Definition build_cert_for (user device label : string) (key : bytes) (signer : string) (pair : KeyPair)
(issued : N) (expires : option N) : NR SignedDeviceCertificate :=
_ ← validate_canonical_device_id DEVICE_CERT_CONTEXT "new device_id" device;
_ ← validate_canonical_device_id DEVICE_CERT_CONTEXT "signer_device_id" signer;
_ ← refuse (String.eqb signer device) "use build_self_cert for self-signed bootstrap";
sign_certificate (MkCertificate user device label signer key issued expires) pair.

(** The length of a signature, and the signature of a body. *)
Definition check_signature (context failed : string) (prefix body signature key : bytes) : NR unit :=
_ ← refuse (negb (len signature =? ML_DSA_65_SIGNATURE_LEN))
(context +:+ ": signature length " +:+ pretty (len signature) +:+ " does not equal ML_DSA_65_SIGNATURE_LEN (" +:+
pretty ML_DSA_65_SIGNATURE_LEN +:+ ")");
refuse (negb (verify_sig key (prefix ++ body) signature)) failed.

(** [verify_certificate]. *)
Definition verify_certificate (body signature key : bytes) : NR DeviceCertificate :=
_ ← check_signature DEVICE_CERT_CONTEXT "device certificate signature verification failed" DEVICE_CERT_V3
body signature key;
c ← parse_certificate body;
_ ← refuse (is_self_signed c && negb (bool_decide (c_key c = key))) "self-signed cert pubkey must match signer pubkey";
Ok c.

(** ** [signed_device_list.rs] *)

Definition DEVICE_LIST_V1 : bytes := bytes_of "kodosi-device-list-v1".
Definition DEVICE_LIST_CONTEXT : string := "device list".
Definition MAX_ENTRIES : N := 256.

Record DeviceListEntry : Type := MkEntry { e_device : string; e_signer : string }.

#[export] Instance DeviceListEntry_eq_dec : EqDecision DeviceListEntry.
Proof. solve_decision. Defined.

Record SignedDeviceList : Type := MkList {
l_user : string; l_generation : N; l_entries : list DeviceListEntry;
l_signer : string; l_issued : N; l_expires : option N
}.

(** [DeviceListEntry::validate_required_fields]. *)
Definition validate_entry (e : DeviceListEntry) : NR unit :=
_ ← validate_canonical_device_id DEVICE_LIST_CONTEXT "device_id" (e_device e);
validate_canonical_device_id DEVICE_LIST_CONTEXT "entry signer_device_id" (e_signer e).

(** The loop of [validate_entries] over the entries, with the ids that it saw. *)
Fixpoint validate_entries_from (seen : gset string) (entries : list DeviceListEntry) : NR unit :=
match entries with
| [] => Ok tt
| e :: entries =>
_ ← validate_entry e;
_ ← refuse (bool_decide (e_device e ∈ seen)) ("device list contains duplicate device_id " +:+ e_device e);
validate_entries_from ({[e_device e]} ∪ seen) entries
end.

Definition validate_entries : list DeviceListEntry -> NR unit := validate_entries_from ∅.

---

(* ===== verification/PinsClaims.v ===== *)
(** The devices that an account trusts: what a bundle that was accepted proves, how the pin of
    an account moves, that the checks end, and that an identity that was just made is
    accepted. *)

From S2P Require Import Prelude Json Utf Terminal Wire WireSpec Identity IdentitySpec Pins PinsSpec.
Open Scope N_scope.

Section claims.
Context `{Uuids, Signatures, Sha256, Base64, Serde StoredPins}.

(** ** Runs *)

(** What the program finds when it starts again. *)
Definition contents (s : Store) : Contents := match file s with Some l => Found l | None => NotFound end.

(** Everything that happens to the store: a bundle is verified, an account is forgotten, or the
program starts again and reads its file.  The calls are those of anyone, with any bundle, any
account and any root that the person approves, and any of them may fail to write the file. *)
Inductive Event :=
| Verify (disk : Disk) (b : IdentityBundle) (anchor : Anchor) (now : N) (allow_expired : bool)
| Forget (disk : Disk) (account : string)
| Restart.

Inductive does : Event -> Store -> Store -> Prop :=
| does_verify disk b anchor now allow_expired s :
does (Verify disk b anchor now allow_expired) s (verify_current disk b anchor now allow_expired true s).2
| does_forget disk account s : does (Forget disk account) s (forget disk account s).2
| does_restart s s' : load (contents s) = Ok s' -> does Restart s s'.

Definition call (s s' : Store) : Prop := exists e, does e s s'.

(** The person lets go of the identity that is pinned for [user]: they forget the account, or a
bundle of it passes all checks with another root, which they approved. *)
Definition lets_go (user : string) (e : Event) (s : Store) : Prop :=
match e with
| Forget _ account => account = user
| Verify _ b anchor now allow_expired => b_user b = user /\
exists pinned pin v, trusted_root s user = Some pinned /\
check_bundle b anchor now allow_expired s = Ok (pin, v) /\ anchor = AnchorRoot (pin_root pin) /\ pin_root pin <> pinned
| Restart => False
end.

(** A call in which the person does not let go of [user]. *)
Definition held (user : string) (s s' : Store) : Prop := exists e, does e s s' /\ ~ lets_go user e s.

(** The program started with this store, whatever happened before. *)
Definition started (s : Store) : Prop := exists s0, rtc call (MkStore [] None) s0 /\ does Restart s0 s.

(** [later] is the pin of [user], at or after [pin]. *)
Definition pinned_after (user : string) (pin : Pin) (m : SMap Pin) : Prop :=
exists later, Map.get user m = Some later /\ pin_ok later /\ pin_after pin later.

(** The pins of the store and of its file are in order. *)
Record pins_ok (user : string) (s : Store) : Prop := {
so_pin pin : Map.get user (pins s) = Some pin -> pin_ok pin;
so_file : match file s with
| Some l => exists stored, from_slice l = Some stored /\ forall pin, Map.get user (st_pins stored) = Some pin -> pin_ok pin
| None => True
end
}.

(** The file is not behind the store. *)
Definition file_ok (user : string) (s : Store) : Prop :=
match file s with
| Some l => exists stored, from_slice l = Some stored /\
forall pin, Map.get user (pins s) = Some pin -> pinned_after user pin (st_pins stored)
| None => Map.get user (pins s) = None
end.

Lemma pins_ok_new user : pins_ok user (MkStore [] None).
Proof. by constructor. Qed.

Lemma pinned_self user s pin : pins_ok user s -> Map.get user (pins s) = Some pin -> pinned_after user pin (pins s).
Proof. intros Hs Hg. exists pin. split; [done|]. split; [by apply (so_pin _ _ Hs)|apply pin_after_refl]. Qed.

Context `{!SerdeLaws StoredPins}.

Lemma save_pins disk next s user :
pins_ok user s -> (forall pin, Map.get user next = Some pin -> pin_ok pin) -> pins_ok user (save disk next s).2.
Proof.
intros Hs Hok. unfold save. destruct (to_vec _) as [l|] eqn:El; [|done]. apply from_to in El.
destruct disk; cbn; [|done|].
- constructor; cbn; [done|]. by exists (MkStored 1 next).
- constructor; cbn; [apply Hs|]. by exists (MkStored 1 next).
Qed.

● **WORK INSTRUCTION**
Using the records above, write out exactly the lines between the one holding "Definition call (s" and the one holding "so_file : match file s with", inclusive; leave everything else out.

● **TASK ANSWER**
Definition call (s s' : Store) : Prop := exists e, does e s s'.

(** The person lets go of the identity that is pinned for [user]: they forget the account, or a
bundle of it passes all checks with another root, which they approved. *)
Definition lets_go (user : string) (e : Event) (s : Store) : Prop :=
match e with
| Forget _ account => account = user
| Verify _ b anchor now allow_expired => b_user b = user /\
exists pinned pin v, trusted_root s user = Some pinned /\
check_bundle b anchor now allow_expired s = Ok (pin, v) /\ anchor = AnchorRoot (pin_root pin) /\ pin_root pin <> pinned
| Restart => False
end.

(** A call in which the person does not let go of [user]. *)
Definition held (user : string) (s s' : Store) : Prop := exists e, does e s s' /\ ~ lets_go user e s.

(** The program started with this store, whatever happened before. *)
Definition started (s : Store) : Prop := exists s0, rtc call (MkStore [] None) s0 /\ does Restart s0 s.

(** [later] is the pin of [user], at or after [pin]. *)
Definition pinned_after (user : string) (pin : Pin) (m : SMap Pin) : Prop :=
exists later, Map.get user m = Some later /\ pin_ok later /\ pin_after pin later.

(** The pins of the store and of its file are in order. *)
Record pins_ok (user : string) (s : Store) : Prop := {
so_pin pin : Map.get user (pins s) = Some pin -> pin_ok pin;
so_file : match file s with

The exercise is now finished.